(* ===== verification/Proc.v ===== *)
(** * Processes

    The handlers of the servers are asynchronous: between two
    calls of the store another request may run.  A handler is a process, a
    sequence of atomic actions on a shared world; [run] executes it alone,
    [pstep] interleaves a pool of processes, one atomic action at a time. *)

From S2P Require Import Prelude.

Inductive Proc (W A : Type) : Type :=
| Done (r : res A)
| Act (upd : W → W) (next : W → Proc W A).
Arguments Done {W A} r.
Arguments Act {W A} upd next.

Fixpoint pbind {W A B} (p : Proc W A) (k : A → Proc W B) : Proc W B :=
  match p with
  | Done (Ok a) => k a
  | Done (Err e) => Done (Err e)
  | Done Panic => Done Panic
  | Act upd next => Act upd (λ w, pbind (next w) k)
  end.

#[export] Instance Proc_ret W : MRet (Proc W) := λ A a, Done (Ok a).
#[export] Instance Proc_bind W : MBind (Proc W) := λ A B k p, pbind p k.

(** One atomic action. *)
Definition atomic {W A} (m : M W A) : Proc W A :=
  Act (λ w, snd (m w)) (λ w, Done (fst (m w))).

(** A pure fallible step ([?]). *)
Definition plift {W A} (r : res A) : Proc W A := Done r.

(** A call whose error is inspected ([match call { Ok(..) => .., _ => .. }]). *)
Fixpoint attempt {W A} (p : Proc W A) : Proc W (res A) :=
  match p with
  | Done Panic => Done Panic
  | Done r => Done (Ok r)
  | Act upd next => Act upd (λ w, attempt (next w))
  end.

(** ** Running alone *)

Fixpoint run {W A} (p : Proc W A) (w : W) : res A * W :=
  match p with
  | Done r => (r, w)
  | Act upd next => run (next w) (upd w)
  end.

Lemma run_bind {W A B} (p : Proc W A) (k : A → Proc W B) w :
  run (p ≫= k) w =
  match run p w with
  | (Ok a, w') => run (k a) w'
  | (Err e, w') => (Err e, w')
  | (Panic, w') => (Panic, w')
  end.
Proof.
  revert w. unfold mbind, Proc_bind.
  induction p as [[a|e|]|upd next IH]; intros w; cbn; [done..|]. apply IH.
Qed.

Lemma run_atomic {W A} (m : M W A) w : run (atomic m) w = m w.
Proof. cbn. by destruct (m w). Qed.

Lemma run_ret {W A} (a : A) (w : W) : run (mret a) w = (Ok a, w).
Proof. done. Qed.

Lemma run_lift {W A} (r : res A) (w : W) : run (plift r) w = (r, w).
Proof. done. Qed.

Lemma run_attempt {W A} (p : Proc W A) w :
  run (attempt p) w =
  match run p w with
  | (Panic, w') => (Panic, w')
  | (r, w') => (Ok r, w')
  end.
Proof. revert w. induction p as [[a|e|]|upd next IH]; intros w; cbn; done. Qed.

(** ** Interleaving *)

Inductive pstep {W A} : list (Proc W A) * W → list (Proc W A) * W → Prop :=
| pstep_act ps w i upd next :
    ps !! i = Some (Act upd next) →
    pstep (ps, w) (<[i := next w]> ps, upd w).

(** The interleaving a schedule picks. *)
Fixpoint sched {W A} (picks : list nat) (c : list (Proc W A) * W) : list (Proc W A) * W :=
  match picks with
  | [] => c
  | i :: picks' =>
      match c.1 !! i with
      | Some (Act upd next) => sched picks' (<[i := next c.2]> c.1, upd c.2)
      | _ => sched picks' c
      end
  end.

Lemma sched_psteps {W A} picks (c : list (Proc W A) * W) : rtc pstep c (sched picks c).
Proof.
  revert c. induction picks as [|i picks IH]; intros [ps w]; cbn; [done|].
  destruct (ps !! i) as [[r|upd next]|] eqn:E; [apply IH| |apply IH].
  eapply rtc_l; [by constructor|apply IH].
Qed.

(** [all_acts I R p]: from any world in [I], every action of [p] makes an [R]
    step. *)
Inductive all_acts {W A} (I : W → Prop) (R : W → W → Prop) : Proc W A → Prop :=
| all_done r : all_acts I R (Done r)
| all_act upd next :
    (∀ w, I w → R w (upd w)) → (∀ w, I w → all_acts I R (next w)) →
    all_acts I R (Act upd next).

Section all_acts.
Context {W : Type} (I : W → Prop) (R : W → W → Prop).

Lemma all_acts_ret {A} (a : A) : all_acts I R (mret a).
Proof. constructor. Qed.

Lemma all_acts_lift {A} (r : res A) : all_acts I R (plift r).
Proof. constructor. Qed.

Lemma all_acts_atomic {A} (m : M W A) :
  (∀ w, I w → R w (snd (m w))) → all_acts I R (atomic m).
Proof. intros Hm. constructor; [apply Hm|constructor]. Qed.

Lemma all_acts_bind {A B} (p : Proc W A) (k : A → Proc W B) :
  all_acts I R p → (∀ a, all_acts I R (k a)) → all_acts I R (p ≫= k).
Proof.
  intros Hp Hk. unfold mbind, Proc_bind.
  induction Hp as [[a|e|]|upd next Hu _ IH]; cbn; [done|constructor..|by constructor].
Qed.

(** The continuation of an atomic action knows what it may return. *)
Lemma all_acts_atomic_bind {A B} (m : M W A) (k : A → Proc W B) :
  (∀ w, I w → R w (snd (m w))) →
  (∀ w a, I w → fst (m w) = Ok a → all_acts I R (k a)) →
  all_acts I R (atomic m ≫= k).
Proof.
  intros Hm Hk. unfold mbind, Proc_bind. constructor; [apply Hm|].
  intros w Hw. cbn. destruct (fst (m w)) eqn:E; [by eapply Hk|constructor..].
Qed.

Lemma all_acts_attempt {A} (p : Proc W A) : all_acts I R p → all_acts I R (attempt p).
Proof. induction 1 as [[a|e|]|upd next Hu _ IH]; cbn; constructor; auto. Qed.

Lemma all_acts_mono {A} (I' : W → Prop) (R' : W → W → Prop) (p : Proc W A) :
  all_acts I R p → (∀ w, I' w → I w) → (∀ w w', R w w' → R' w w') → all_acts I' R' p.
Proof. intros Hp HI HR. induction Hp; constructor; auto. Qed.

Context `{!PreOrder R} (HI : ∀ w w', I w → R w w' → I w').

Lemma all_acts_run {A} (p : Proc W A) w : all_acts I R p → I w → R w (snd (run p w)).
Proof using HI PreOrder0.
  intros Hp. revert w. induction Hp as [r|upd next Hu _ IH]; intros w Hw; cbn; [done|].
  etrans; [by apply Hu|]. apply IH; [done|]. by eapply HI, Hu.
Qed.

(** What every action of every process keeps, every interleaving keeps. *)
Lemma psteps_all_acts {A} (c c' : list (Proc W A) * W) :
  rtc pstep c c' → Forall (all_acts I R) c.1 → I c.2 → R c.2 c'.2.
Proof using HI PreOrder0.
  induction 1 as [[ps w]|c1 c2 c3 Hstep Hsteps IH]; [done|]. intros Hall Hw.
  destruct Hstep as [ps w i upd next Hi]. cbn in *.
  pose proof (Forall_lookup_1 _ _ _ _ Hall Hi) as Hact.
  inversion Hact as [|? ? Hu Hn]; subst.
  etrans; [by apply Hu|]. apply IH; [by apply Forall_insert; auto|by eapply HI, Hu].
Qed.
End all_acts.

#[export] Hint Resolve all_acts_ret all_acts_lift all_acts_bind all_acts_attempt : harness.

(** ** One winner

    Processes that contend for a resource: while it is free they may go on,
    taking it is one atomic action, and once it is [taken] nobody else can
    finish with a [good] result. *)
Section winner.
Context {W A : Type} (taken : W → Prop) (good : A → Prop).

(** In worlds where the resource is taken, [p] never ends well. *)
Inductive loses : Proc W A → Prop :=
| loses_done r : (∀ a, r = Ok a → ¬ good a) → loses (Done r)
| loses_act upd next :
    (∀ w, taken w → loses (next w)) → loses (Act upd next).

(** [p] cannot end well unless it takes the resource itself. *)
Inductive contends : Proc W A → Prop :=
| contends_done r : (∀ a, r = Ok a → ¬ good a) → contends (Done r)
| contends_act upd next :
    (∀ w, taken w → loses (next w)) →
    (∀ w, ¬ taken w → ¬ taken (upd w) → contends (next w)) →
    contends (Act upd next).

Lemma contends_loses p : contends p → loses p.
Proof. by induction 1; constructor. Qed.

Lemma contends_bad a : ¬ good a → contends (mret a).
Proof. intros Ha. constructor. by intros ? [= <-]. Qed.

(** Before the contest a process may do anything. *)
Lemma contends_bind {B} (p : Proc W B) (k : B → Proc W A) :
  (∀ b, contends (k b)) → contends (p ≫= k).
Proof.
  intros Hk. unfold mbind, Proc_bind. induction p as [[b|e|]|upd next IH]; cbn.
  - apply Hk.
  - by constructor.
  - by constructor.
  - constructor; intros w; [intros _; apply contends_loses, IH|intros _ _; apply IH].
Qed.

Lemma contends_atomic_bind {B} (m : M W B) (k : B → Proc W A) :
  (∀ w b, fst (m w) = Ok b → contends (k b)) → contends (atomic m ≫= k).
Proof.
  intros Hk. unfold mbind, Proc_bind. cbn.
  assert (∀ w, contends (pbind (Done (fst (m w))) k)) as Hn.
  { intros w. cbn. destruct (fst (m w)) eqn:E; [by eapply Hk|by constructor..]. }
  constructor; intros w; [intros _; apply contends_loses, Hn|intros _ _; apply Hn].
Qed.

(** The action that takes the resource: if it was taken already, or was not
    taken, the process goes on as a loser. *)
Lemma contends_take {B} (m : M W B) (k : res B → Proc W A) :
  (∀ w, fst (m w) ≠ Panic) →
  (∀ w, taken w → contends (k (fst (m w)))) →
  (∀ w, ¬ taken w → ¬ taken (snd (m w)) → contends (k (fst (m w)))) →
  contends (attempt (atomic m) ≫= k).
Proof.
  intros Hnp Ht Hf. unfold mbind, Proc_bind. cbn. constructor.
  - intros w Hw. specialize (Hnp w). specialize (Ht w Hw). cbn.
    destruct (fst (m w)) as [b|e|]; cbn; [by apply contends_loses..|done].
  - intros w Hw Hw'. specialize (Hnp w). specialize (Hf w Hw Hw'). cbn.
    by destruct (fst (m w)) as [b|e|].
Qed.

Context (taken_dec : ∀ w, Decision (taken w)).

Definition holds_at (Q : Proc W A → Prop) (i : nat) (ps : list (Proc W A)) : Prop :=
  ∃ p, ps !! i = Some p ∧ Q p.

Lemma holds_at_step (Q : Proc W A → Prop) ps m k p' :
  holds_at Q m ps → (∀ p, m = k → ps !! m = Some p → Q p → Q p') → holds_at Q m (<[k := p']> ps).
Proof.
  intros (p & Hm & HQ) Hnext. destruct (decide (m = k)) as [->|Hne].
  - exists p'. split; [|by eapply Hnext].
    apply list_lookup_insert_eq. by eapply lookup_lt_Some.
  - exists p. split; [by rewrite list_lookup_insert_ne|done].
Qed.

Lemma holds_at_loses i ps : holds_at contends i ps → holds_at loses i ps.
Proof. intros (p & ? & ?). exists p. split; [done|by apply contends_loses]. Qed.

(** Either the resource is free and both contend, or one of them has lost. *)
Definition winner_inv (i j : nat) (c : list (Proc W A) * W) : Prop :=
  Forall (all_acts (λ _, True) (λ w w', taken w → taken w')) c.1 ∧
  ((¬ taken c.2 ∧ holds_at contends i c.1 ∧ holds_at contends j c.1) ∨
   (taken c.2 ∧ (holds_at loses i c.1 ∨ holds_at loses j c.1))).

Lemma winner_step i j c c' : i ≠ j → pstep c c' → winner_inv i j c → winner_inv i j c'.
Proof using taken_dec.
  intros Hij [ps w k upd next Hk] [Hall Hcase]. cbn in *.
  pose proof (Forall_lookup_1 _ _ _ _ Hall Hk) as Hact.
  inversion Hact as [|? ? Hu Hn]; subst.
  split; [apply Forall_insert; auto|]. cbn.
  destruct Hcase as [(Hf & Hi & Hj)|(Ht & Hlose)].
  - destruct (taken_dec (upd w)) as [Ht|Hf'].
    + right. split; [done|]. destruct (decide (i = k)) as [->|Hik].
      * right. by apply holds_at_step; [apply holds_at_loses|].
      * left. by apply holds_at_step; [apply holds_at_loses|].
    + left. split; [done|].
      split; (apply holds_at_step; [done|]); intros p -> Hp Hc; simplify_eq;
        inversion Hc; subst; auto.
  - right. split; [by apply Hu|].
    destruct Hlose as [Hl|Hl]; [left|right];
      (apply holds_at_step; [done|]); intros p -> Hp Hc; simplify_eq; inversion Hc; subst; auto.
Qed.

Lemma one_winner (ps ps' : list (Proc W A)) w w' i j a b :
  rtc pstep (ps, w) (ps', w') →
  Forall (all_acts (λ _, True) (λ w w', taken w → taken w')) ps →
  i ≠ j → holds_at contends i ps → holds_at contends j ps →
  ps' !! i = Some (Done (Ok a)) → ps' !! j = Some (Done (Ok b)) → good a → good b → False.
Proof using taken_dec.
  intros Hsteps Hall Hij Hi Hj Ha Hb Hga Hgb.
  assert (winner_inv i j (ps', w')) as [_ Hend].
  { assert (winner_inv i j (ps, w)) as Hinv.
    { split; [done|]. destruct (taken_dec w); [right|by left].
      split; [done|]. left. by apply holds_at_loses. }
    revert Hinv. induction Hsteps as [|c1 c2 c3 Hstep _ IH]; [done|].
    intros Hinv. by apply IH, (winner_step _ _ _ _ Hij Hstep). }
  destruct Hend as [(_ & (p & Hp & Hc) & _)|(_ & [(p & Hp & Hc)|(p & Hp & Hc)])];
    simplify_eq/=; inversion Hc as [? Hbad|]; subst; by eapply Hbad.
Qed.
End winner.

(** ** Owned resources

    A process may own one resource at a time and says so by a token, which also
    holds what it knows about the resource.  [owns Q o p]: from worlds in which
    the invariant and the token [o] hold, every action of [p] keeps the
    invariant, disturbs no token of another resource, takes only resources that
    nobody holds, changes the world as [G] allows, and [p] ends in [Q]. *)
Section owned.
Context {W T R : Type} (I : W → Prop) (G : W → W → Prop) (held : W → T → Prop) (name : T → R).

Definition held_opt (w : W) (o : option T) : Prop := match o with Some t => held w t | None => True end.

Definition elsewhere (o : option T) (r : R) : Prop := name <$> o ≠ Some r.

Definition fair_step (o o' : option T) (w w' : W) : Prop :=
  I w' ∧ G w w' ∧ held_opt w' o' ∧ (∀ t, held w t → elsewhere o (name t) → held w' t) ∧
  (∀ t t', o' = Some t' → held w t → elsewhere o (name t) → name t ≠ name t').

Inductive owns {A} (Q : res A → option T → Prop) : option T → Proc W A → Prop :=
| owns_done o r : Q r o → owns Q o (Done r)
| owns_act o o' upd next :
    (∀ w, I w → held_opt w o → fair_step o (o' w) w (upd w)) →
    (∀ w, I w → held_opt w o → owns Q (o' w) (next w)) → owns Q o (Act upd next).

Lemma owns_atomic {A} (Q : res A → option T → Prop) o (o' : W → option T) (m : M W A) :
  (∀ w, I w → held_opt w o → fair_step o (o' w) w (m w).2 ∧ Q (m w).1 (o' w)) → owns Q o (atomic m).
Proof. intros H. apply (owns_act _ _ o'); intros w Hw Ho; [by apply H|]. constructor. by apply H. Qed.

Lemma owns_bind {A B} (Q1 : res A → option T → Prop) (Q : res B → option T → Prop) o p (k : A → Proc W B) :
  owns Q1 o p → (∀ a o', Q1 (Ok a) o' → owns Q o' (k a)) → (∀ e o', Q1 (Err e) o' → Q (Err e) o') →
  (∀ o', Q1 Panic o' → Q Panic o') → owns Q o (p ≫= k).
Proof.
  intros Hp Hk He Hpa. revert o Hp. induction p as [[a|e|]|upd next IH]; intros o Hp; inversion Hp as [? ? Hr|? o' ? ? Hf Hn]; subst; cbn.
  - by apply Hk.
  - constructor. by apply He.
  - constructor. by apply Hpa.
  - apply (owns_act _ _ o'); intros w Hw Ho; [by apply Hf|]. by apply IH, Hn.
Qed.
Lemma parse_one_hunk_outcome lines n :
  lines ≠ [] →
  outcome (λ '(_, k), (1 <= k <= length lines)%nat) (error_between n (n + length lines))
    (parse_one_hunk lines n).
Proof.
  destruct lines as [|first lines]; [done|]. intros _.
  unfold parse_one_hunk. cbn [index_first mbind parsed_bind].
  destruct (strip_prefix ADD_FILE_MARKER _) as [path|].
  { rewrite slice_from_ok by (cbn; lia). cbn [mbind parsed_bind]. change (drop 1 (first :: lines)) with lines.
    pose proof (add_loop_count lines "" 1) as Hk.
    destruct (add_loop lines "" 1) as [contents k]. cbn in *. lia. }
  destruct (strip_prefix DELETE_FILE_MARKER _) as [path|]; [cbn; lia|].
  destruct (strip_prefix UPDATE_FILE_MARKER _) as [path|]; [by apply parse_update_hunk_outcome|].
  cbn. lia.
Qed.

Lemma hunks_loop_outcome fuel lines n hs :
  (length lines <= fuel)%nat →
  outcome (λ _, True) (error_between n (n + length lines)) (hunks_loop fuel lines n hs).
Proof.
  revert lines n hs. induction fuel as [|fuel IH]; intros [|line lines] n hs Hf;
    cbn [hunks_loop]; try (cbn in *; lia); try done.
  eapply outcome_bind; [by apply parse_one_hunk_outcome|].
  intros [h k] Hk. rewrite slice_from_ok by lia. cbn [mbind parsed_bind].
  eapply outcome_impl; [apply IH; rewrite length_drop; cbn in *; lia|done|].
  intros e. apply error_between_weaken; rewrite ?length_drop; lia.
Qed.

(** The boundary checks: the lines kept are the inner ones. *)
Definition framed (lines : list string) (r : list string * list string) : Prop :=
  (length (snd r) + 2 <= length lines)%nat.

Definition patch_error (e : ParseError) : Prop :=
  match e with InvalidPatchError _ => True | InvalidHunkError _ _ => False end.

Lemma check_start_and_end_outcome f l :
  outcome (λ _, trim <$> f = Some BEGIN_PATCH_MARKER ∧ trim <$> l = Some END_PATCH_MARKER)
    patch_error (check_start_and_end_lines_strict f l).
Proof.
  unfold check_start_and_end_lines_strict. destruct f as [f|]; cbn; [|done].
  destruct l as [l|]; cbn.
  - destruct (String.eqb_spec (trim f) BEGIN_PATCH_MARKER),
      (String.eqb_spec (trim l) END_PATCH_MARKER); cbn; try done. split; congruence.
  - by destruct (_ == _).
Qed.

Lemma slice_inner {A} (l : list A) :
  (2 <= length l)%nat → slice_range l 1 (length l - 1) = Parsed (take (length l - 2) (drop 1 l)).
Proof.
  intros H. unfold slice_range. rewrite !(proj2 (Nat.leb_le _ _)) by lia. cbn [andb].
  by replace (length l - 1 - 1)%nat with (length l - 2)%nat by lia.
Qed.

Lemma check_strict_outcome lines :
  outcome (framed lines) patch_error (check_patch_boundaries_strict lines).
Proof.
  unfold check_patch_boundaries_strict. eapply outcome_bind; [apply check_start_and_end_outcome|].
  intros _ [Hf Hl]. destruct lines as [|a [|b lines]]; [done|pose proof (eq_trans (eq_sym Hf) Hl) as E; discriminate E|].
  rewrite slice_inner by (cbn; lia). unfold framed. cbn [mbind parsed_bind outcome snd].
  rewrite length_take, length_drop. cbn. lia.
Qed.

Lemma check_lenient_outcome lines :
  outcome (framed lines) patch_error (check_patch_boundaries_lenient lines).
Proof.
  unfold check_patch_boundaries_lenient. pose proof (check_strict_outcome lines) as Hs.
  destruct (check_patch_boundaries_strict lines) as [r|e| |]; try done.
  destruct lines as [|a [|b rest]] eqn:El; [done..|]. rewrite <- El in *.
  destruct (_ && _ && _) eqn:Hc; [|done]. apply andb_true_iff in Hc as [_ Hc%Nat.leb_le].
  rewrite slice_inner by lia. cbn [mbind parsed_bind].
  eapply outcome_impl; [apply check_strict_outcome| |done].
  intros r. unfold framed. rewrite length_take, length_drop. lia.
Qed.

Lemma preamble_outcome lines :
  outcome (λ '(_, rest, n), (2 <= n)%nat ∧ (n + length rest = length lines + 2)%nat) patch_error
    (parse_environment_id_preamble lines).
Proof.
  unfold parse_environment_id_preamble. destruct lines as [|x lines]; cbn; [lia|].
  destruct (strip_prefix _ _) as [id|]; cbn; [|lia]. destruct (str_is_empty _); cbn; [done|]. rewrite drop_0. lia.
Qed.

Definition line_in (n : nat) (e : ParseError) : Prop :=
  patch_error e ∨ error_between 2 n e.

Lemma parse_lines_outcome mode lines :
  outcome (λ _, True) (line_in (length lines)) (parse_lines mode lines).
Proof.
  unfold parse_lines. apply outcome_bind with (P := framed lines).
  { destruct mode; (eapply outcome_impl; [|done|by left]);
      [apply check_strict_outcome|apply check_lenient_outcome]. }
  intros [pl hl] Hframed. unfold framed in Hframed. cbn in Hframed.
  eapply outcome_bind; [eapply outcome_impl; [apply preamble_outcome|exact (λ _ H, H)|by left]|].
  intros [[id rest] n] [Hn Hlen].
  eapply outcome_bind; [eapply outcome_impl; [by apply hunks_loop_outcome|exact (λ _ H, H)|]|done].
  intros e He. right. revert He. apply error_between_weaken; lia.
Qed.
(* ===== verification/PatchPrint.v ===== *)
(** * Canonical patch texts

    The text of a patch with given hunks, which hunks have one, and that the
    parser reads it back.  The printer is a specification: it follows the
    grammar at the top of parser.rs. *)

From S2P Require Import Prelude RustStr PatchParser.

(** ** Printing *)

Definition chunk_marker (c : UpdateFileChunk) : string :=
  match change_context c with
  | None => EMPTY_CHANGE_CONTEXT_MARKER
  | Some context => CHANGE_CONTEXT_MARKER +:+ context
  end.

(** The lines both blocks begin with are context. *)
Fixpoint shared (old new : list string) : list string :=
  match old, new with
  | o :: old', n :: new' => if o == n then o :: shared old' new' else []
  | _, _ => []
  end.

Definition removed (c : UpdateFileChunk) : list string :=
  drop (length (shared (old_lines c) (new_lines c))) (old_lines c).
Definition inserted (c : UpdateFileChunk) : list string :=
  drop (length (shared (old_lines c) (new_lines c))) (new_lines c).

Definition print_chunk (c : UpdateFileChunk) : list string :=
  chunk_marker c :: map (String " ") (shared (old_lines c) (new_lines c))
  ++ map (String "-") (removed c) ++ map (String "+") (inserted c)
  ++ (if is_end_of_file c then [EOF_MARKER] else []).

(** The lines of a text in which every line is ended. *)
Definition text_lines (s : string) : list string := removelast (split_char newline s).

Fixpoint text_of (ls : list string) : string :=
  match ls with
  | [] => ""
  | l :: ls' => l +:+ String newline (text_of ls')
  end.

Definition print_hunk (h : Hunk) : list string :=
  match h with
  | AddFile path contents => (ADD_FILE_MARKER +:+ path) :: map (String "+") (text_lines contents)
  | DeleteFile path => [DELETE_FILE_MARKER +:+ path]
  | UpdateFile path move_path chunks =>
      (UPDATE_FILE_MARKER +:+ path)
      :: match move_path with Some dest => [MOVE_TO_MARKER +:+ dest] | None => [] end
      ++ concat (map print_chunk chunks)
  end.

Definition print_preamble (id : option string) : list string :=
  match id with Some id => [ENVIRONMENT_ID_MARKER +:+ id] | None => [] end.

Definition print_lines (id : option string) (hs : list Hunk) : list string :=
  BEGIN_PATCH_MARKER :: print_preamble id ++ concat (map print_hunk hs) ++ [END_PATCH_MARKER].

Definition print_patch (id : option string) (hs : list Hunk) : string :=
  join (String newline "") (print_lines id hs).

(** ** The hunks that have a text *)

Definition wf_path (p : string) : bool :=
  negb (str_is_empty p) && (trim_end p == p) && line_ok p.

Definition wf_chunk (c : UpdateFileChunk) : bool :=
  negb (length (old_lines c) + length (new_lines c) =? 0)%nat
  && forallb line_ok (old_lines c) && forallb line_ok (new_lines c)
  && match change_context c with Some context => line_ok context | None => true end.

Definition wf_hunk (h : Hunk) : bool :=
  match h with
  | AddFile path contents =>
      wf_path path && (contents == text_of (text_lines contents)) && forallb line_ok (text_lines contents)
  | DeleteFile path => wf_path path
  | UpdateFile path move_path chunks =>
      wf_path path && match move_path with Some dest => line_ok dest | None => true end
      && match chunks with [] => false | _ :: _ => true end && forallb wf_chunk chunks
  end.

────────────────

Goal of the exercise:
Everything above from the line containing "eapply outcome_impl; [apply IH;" down to the line containing "Definition framed (lines" should be copied exactly, both end lines included, and nothing else.

Response to the exercise:
  eapply outcome_impl; [apply IH; rewrite length_drop; cbn in *; lia|done|].
  intros e. apply error_between_weaken; rewrite ?length_drop; lia.
Qed.

(** The boundary checks: the lines kept are the inner ones. *)
Definition framed (lines : list string) (r : list string * list string) : Prop :=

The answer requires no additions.